### Required action
Lines from the top of the entries down to the line with "Definition rq_set_uri (u" must be set down exactly as they stand, with both ends retained.

### Source records
(* ===== verification/Normalizer.v ===== *)
(** * Requests before they are sent, responses before their body is read

    Models [src/ylong_http_client/src/util/normalizer.rs]: the URI of a request
    gets a scheme, a port and a path, the headers a host; and the length of the
    body of a response.  The feature [__tls], which chooses the default scheme,
    is the argument [tls]; [http1_1] is on. *)

From stdpp Require Import gmap.
From S2P Require Import Prelude Headers Message Uri H1Decoder.
#[local] Open Scope Z_scope.

(** [ErrorKind] of the client, of its kinds those that occur. *)
Inductive ClientError := CRequest | CBuild | CRedirect.

(** What a request holds but its body. *)
Record Request := mkRequest { rq_method : Method; rq_version : Version; rq_uri : Uri; rq_headers : Headers }.
Definition rq_set_uri (u : Uri) (r : Request) : Request := mkRequest (rq_method r) (rq_version r) u (rq_headers r).
Definition rq_set_headers (h : Headers) (r : Request) : Request := mkRequest (rq_method r) (rq_version r) (rq_uri r) h.
Definition rq_set_method (m : Method) (r : Request) : Request := mkRequest m (rq_version r) (rq_uri r) (rq_headers r).

(** ** [UriFormatter] *)

(** An unsigned integer as text; a [u16] has at most five digits, a [u64]
    twenty. *)
Fixpoint dec_digits (fuel : nat) (n : Z) : bytes :=
  match fuel with
  | O => []
  | S fuel => if n <? 10 then [48 + n] else dec_digits fuel (n / 10) ++ [48 + n mod 10]
  end.
Definition decimal (n : Z) : bytes := dec_digits 20 n.

(** The methods of [UriBuilder] on a part that is a part already. *)
Definition put_scheme (s : Scheme) (b : UriBuilder) : UriBuilder :=
  u ← b; mret (mkUri (Some s) (uri_authority u) (uri_path u) (uri_query u)).
Definition put_authority (a : Authority) (b : UriBuilder) : UriBuilder :=
  u ← b; mret (mkUri (uri_scheme u) (Some a) (uri_path u) (uri_query u)).
Definition put_path (p : bytes) (b : UriBuilder) : UriBuilder :=
  u ← b; mret (mkUri (uri_scheme u) (uri_authority u) (Some p) (uri_query u)).
Definition put_query (q : bytes) (b : UriBuilder) : UriBuilder :=
  u ← b; mret (mkUri (uri_scheme u) (uri_authority u) (uri_path u) (Some q)).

### Response to this task
(* ===== verification/Normalizer.v ===== *)
(** * Requests before they are sent, responses before their body is read

    Models [src/ylong_http_client/src/util/normalizer.rs]: the URI of a request
    gets a scheme, a port and a path, the headers a host; and the length of the
    body of a response.  The feature [__tls], which chooses the default scheme,
    is the argument [tls]; [http1_1] is on. *)

From stdpp Require Import gmap.
From S2P Require Import Prelude Headers Message Uri H1Decoder.
#[local] Open Scope Z_scope.

(** [ErrorKind] of the client, of its kinds those that occur. *)
Inductive ClientError := CRequest | CBuild | CRedirect.

(** What a request holds but its body. *)
Record Request := mkRequest { rq_method : Method; rq_version : Version; rq_uri : Uri; rq_headers : Headers }.
Definition rq_set_uri (u : Uri) (r : Request) : Request := mkRequest (rq_method r) (rq_version r) u (rq_headers r).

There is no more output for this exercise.